TASK GOAL = Return exactly those lines of the material below that fall between the line holding "pose proof (toSeries_walked" and the line holding "destruct (trailing_returns s", inclusive.

DATASET ENTRIES =
%%

(** X13. On a built series that is not empty the Since Inception card is the
    stored equity index of the last point over 100, minus 1 (the first index
    is 100); the Max Drawdown card is 100 times the Max DD of the table of
    trailing returns before the division; the Data Points card is at most
    the number of rows. *)
Theorem equityCards_of_built_series
        (rows : list row) (dateKey navKey : option string) :
  let s := toSeries rows dateKey navKey in
  s <> [] ->
  exists last c r,
    lastPoint s = Some last /\ equityCards s = Some c
    /\ card_ret c = nsub (ndiv (equity last) (ofZ 100)) (ofZ 1)
    /\ calculateTrailingReturns s = Returned r
    /\ mapGet "Max DD" r = Some (Some (ndiv (card_maxDD c) (ofZ 100)))
    /\ (card_points c <= List.length rows)%nat.
Proof.
  intros s Hne.
  pose proof (toSeries_walked rows dateKey navKey) as Hw. fold s in Hw.
  assert (Hlen : (List.length s <= List.length rows)%nat).
  { destruct (toSeries_cases rows dateKey navKey)
      as [He | (dk & nk & _ & _ & _ & He)]; fold s in He; rewrite He.
    - simpl. lia.
    - rewrite pushedFrom_length. unfold cleanRecords.
      rewrite (Permutation_length (sortBy_perm _ _)). unfold mapValues.
      rewrite length_map.
      pose proof (clean_length dk nk rows []) as H. simpl in H. exact H. }
  clearbody s.
  destruct (lastPoint_exists s Hne) as (last & Hlast & _).
  destruct s as [| first rest] eqn:Hs; [congruence |]. rewrite <- Hs in *.
  assert (Hfirst : hd_error s = Some first) by now rewrite Hs.
  assert (Hn0 : nth_error s 0 = Some first) by now rewrite Hs.
  assert (He : equity first = ofZ 100).
  { rewrite (walked_equity s 0 first Hw Hn0), (internalEquity_0 s first Hn0).
    exact toFixed2_100. }
  destruct (trailing_returns s last Hlast) as (r & Hr).
  destruct (trailing_fixed s first last r Hfirst Hlast Hr) as (_ & _ & Hmax & _).
  eexists last, _, r. split; [exact Hlast |]. split.
  - apply (equityCards_some s first last Hfirst Hlast).
  - cbn [card_ret card_maxDD card_points]. rewrite He. auto.
Qed.

End CardFacts.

%%

FINISHED TASK =
  pose proof (toSeries_walked rows dateKey navKey) as Hw. fold s in Hw.
  assert (Hlen : (List.length s <= List.length rows)%nat).
  { destruct (toSeries_cases rows dateKey navKey)
      as [He | (dk & nk & _ & _ & _ & He)]; fold s in He; rewrite He.
    - simpl. lia.
    - rewrite pushedFrom_length. unfold cleanRecords.
      rewrite (Permutation_length (sortBy_perm _ _)). unfold mapValues.
      rewrite length_map.
      pose proof (clean_length dk nk rows []) as H. simpl in H. exact H. }
  clearbody s.
  destruct (lastPoint_exists s Hne) as (last & Hlast & _).
  destruct s as [| first rest] eqn:Hs; [congruence |]. rewrite <- Hs in *.
  assert (Hfirst : hd_error s = Some first) by now rewrite Hs.
  assert (Hn0 : nth_error s 0 = Some first) by now rewrite Hs.
  assert (He : equity first = ofZ 100).
  { rewrite (walked_equity s 0 first Hw Hn0), (internalEquity_0 s first Hn0).
    exact toFixed2_100. }
  destruct (trailing_returns s last Hlast) as (r & Hr).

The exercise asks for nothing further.